▸ **TASK REQUIREMENTS**
Set each line of the data down exactly, please.
DATASET section start
Lemma updates_run pieces : forall c m,
  rep c m -> Forall is_byte m -> Forall (fun p => Forall is_byte p /\ len p < 2 ^ 32) pieces ->
  exists c', md5_updates c pieces = Some c' /\ rep c' (m ++ concat pieces).
Proof.
  induction pieces as [|p pieces IH]; intros c m R Hm Hp; [exists c; by rewrite app_nil_r |].
  apply Forall_cons_1 in Hp as [[Hb Hl] Hp]. cbn [md5_updates].
  destruct (update_run c m p (len p) R Hm Hb) as (c1 & E & R1); [pose proof (len_nonneg p); lia | done |].
  rewrite E. cbn [mbind option_bind]. unfold len in R1. rewrite Nat2Z.id, firstn_all in R1.
  destruct (IH c1 (m ++ p) R1) as (c2 & E2 & R2); [by apply Forall_app_2 | done |].
  exists c2. by rewrite <- app_assoc in R2.
Qed.

(** ** The end of the message *)

Definition pad_len (n : Z) : Z := (55 - n) mod 64.

Lemma pad_length m : exists k, length (md5_pad m) = (64 * k)%nat.
Proof.
  exists (Z.to_nat ((len m + 1 + pad_len (len m) + 8) / 64)). unfold md5_pad, pad_len.
  rewrite length_app. cbn [length]. rewrite length_app, length_replicate. cbn [le_bytes length].
  pose proof (Z.mod_pos_bound (55 - len m) 64 ltac:(lia)). pose proof (len_nonneg m).
  pose proof (Z.div_mod (55 - len m) 64 ltac:(lia)) as E.
  assert ((len m + 1 + (55 - len m) mod 64 + 8) / 64 = 1 - (55 - len m) / 64) as ->.
  { replace (len m + 1 + (55 - len m) mod 64 + 8) with ((1 - (55 - len m) / 64) * 64) by lia.
    by rewrite Z.div_mul. }
  unfold len in *. lia.
Qed.

Lemma md5_absorbs m : md5 m = digest_of (fst (state_of (md5_pad m))).
Proof.
  destruct (pad_length m) as [k Hk]. unfold md5, md5_fold, state_of.
  rewrite (absorbs_blocks k) by done. rewrite Hk, Nat.mul_comm, Nat.div_mul by lia. done.
Qed.

Lemma le_bytes_byte n : forall z, Forall is_byte (le_bytes n z).
Proof. induction n as [|n IH]; intros z; constructor; [apply Z.mod_pos_bound; lia | apply IH]. Qed.

(** The length field is the pair of counters. *)
Lemma le_words_length n :
  0 <= n -> le_words (le_bytes 8 n) = [n mod 2 ^ 32; n / 2 ^ 32 mod 2 ^ 32].
Proof.
  intros Hn. cbn [le_bytes le_words].
  assert (forall a, 0 <= a -> a mod 256 + 2 ^ 8 * (a / 256 mod 256) + 2 ^ 16 * (a / 256 / 256 mod 256) +
    2 ^ 24 * (a / 256 / 256 / 256 mod 256) = a mod 2 ^ 32) as Hw.
  { intros a Ha. change (2 ^ 32) with (256 * (256 * (256 * 256))).
    rewrite !Z.rem_mul_r by lia. lia. }
  rewrite !Hw by (repeat apply Z.div_pos; lia). do 3 f_equal.
  rewrite !Z.div_div by lia. done.
Qed.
DATASET section end
▸ **ANSWER AREA**
Lemma updates_run pieces : forall c m,
  rep c m -> Forall is_byte m -> Forall (fun p => Forall is_byte p /\ len p < 2 ^ 32) pieces ->
  exists c', md5_updates c pieces = Some c' /\ rep c' (m ++ concat pieces).
Proof.
  induction pieces as [|p pieces IH]; intros c m R Hm Hp; [exists c; by rewrite app_nil_r |].
  apply Forall_cons_1 in Hp as [[Hb Hl] Hp]. cbn [md5_updates].
  destruct (update_run c m p (len p) R Hm Hb) as (c1 & E & R1); [pose proof (len_nonneg p); lia | done |].
  rewrite E. cbn [mbind option_bind]. unfold len in R1. rewrite Nat2Z.id, firstn_all in R1.
  destruct (IH c1 (m ++ p) R1) as (c2 & E2 & R2); [by apply Forall_app_2 | done |].
  exists c2. by rewrite <- app_assoc in R2.
Qed.

(** ** The end of the message *)

Definition pad_len (n : Z) : Z := (55 - n) mod 64.

Lemma pad_length m : exists k, length (md5_pad m) = (64 * k)%nat.
Proof.
  exists (Z.to_nat ((len m + 1 + pad_len (len m) + 8) / 64)). unfold md5_pad, pad_len.
  rewrite length_app. cbn [length]. rewrite length_app, length_replicate. cbn [le_bytes length].
  pose proof (Z.mod_pos_bound (55 - len m) 64 ltac:(lia)). pose proof (len_nonneg m).
  pose proof (Z.div_mod (55 - len m) 64 ltac:(lia)) as E.
  assert ((len m + 1 + (55 - len m) mod 64 + 8) / 64 = 1 - (55 - len m) / 64) as ->.
  { replace (len m + 1 + (55 - len m) mod 64 + 8) with ((1 - (55 - len m) / 64) * 64) by lia.
    by rewrite Z.div_mul. }
  unfold len in *. lia.
Qed.

Lemma md5_absorbs m : md5 m = digest_of (fst (state_of (md5_pad m))).
Proof.
  destruct (pad_length m) as [k Hk]. unfold md5, md5_fold, state_of.
  rewrite (absorbs_blocks k) by done. rewrite Hk, Nat.mul_comm, Nat.div_mul by lia. done.
Qed.

Lemma le_bytes_byte n : forall z, Forall is_byte (le_bytes n z).
Proof. induction n as [|n IH]; intros z; constructor; [apply Z.mod_pos_bound; lia | apply IH]. Qed.

(** The length field is the pair of counters. *)
Lemma le_words_length n :
  0 <= n -> le_words (le_bytes 8 n) = [n mod 2 ^ 32; n / 2 ^ 32 mod 2 ^ 32].
Proof.
  intros Hn. cbn [le_bytes le_words].
  assert (forall a, 0 <= a -> a mod 256 + 2 ^ 8 * (a / 256 mod 256) + 2 ^ 16 * (a / 256 / 256 mod 256) +
    2 ^ 24 * (a / 256 / 256 / 256 mod 256) = a mod 2 ^ 32) as Hw.
  { intros a Ha. change (2 ^ 32) with (256 * (256 * (256 * 256))).
    rewrite !Z.rem_mul_r by lia. lia. }
  rewrite !Hw by (repeat apply Z.div_pos; lia). do 3 f_equal.
  rewrite !Z.div_div by lia. done.
Qed.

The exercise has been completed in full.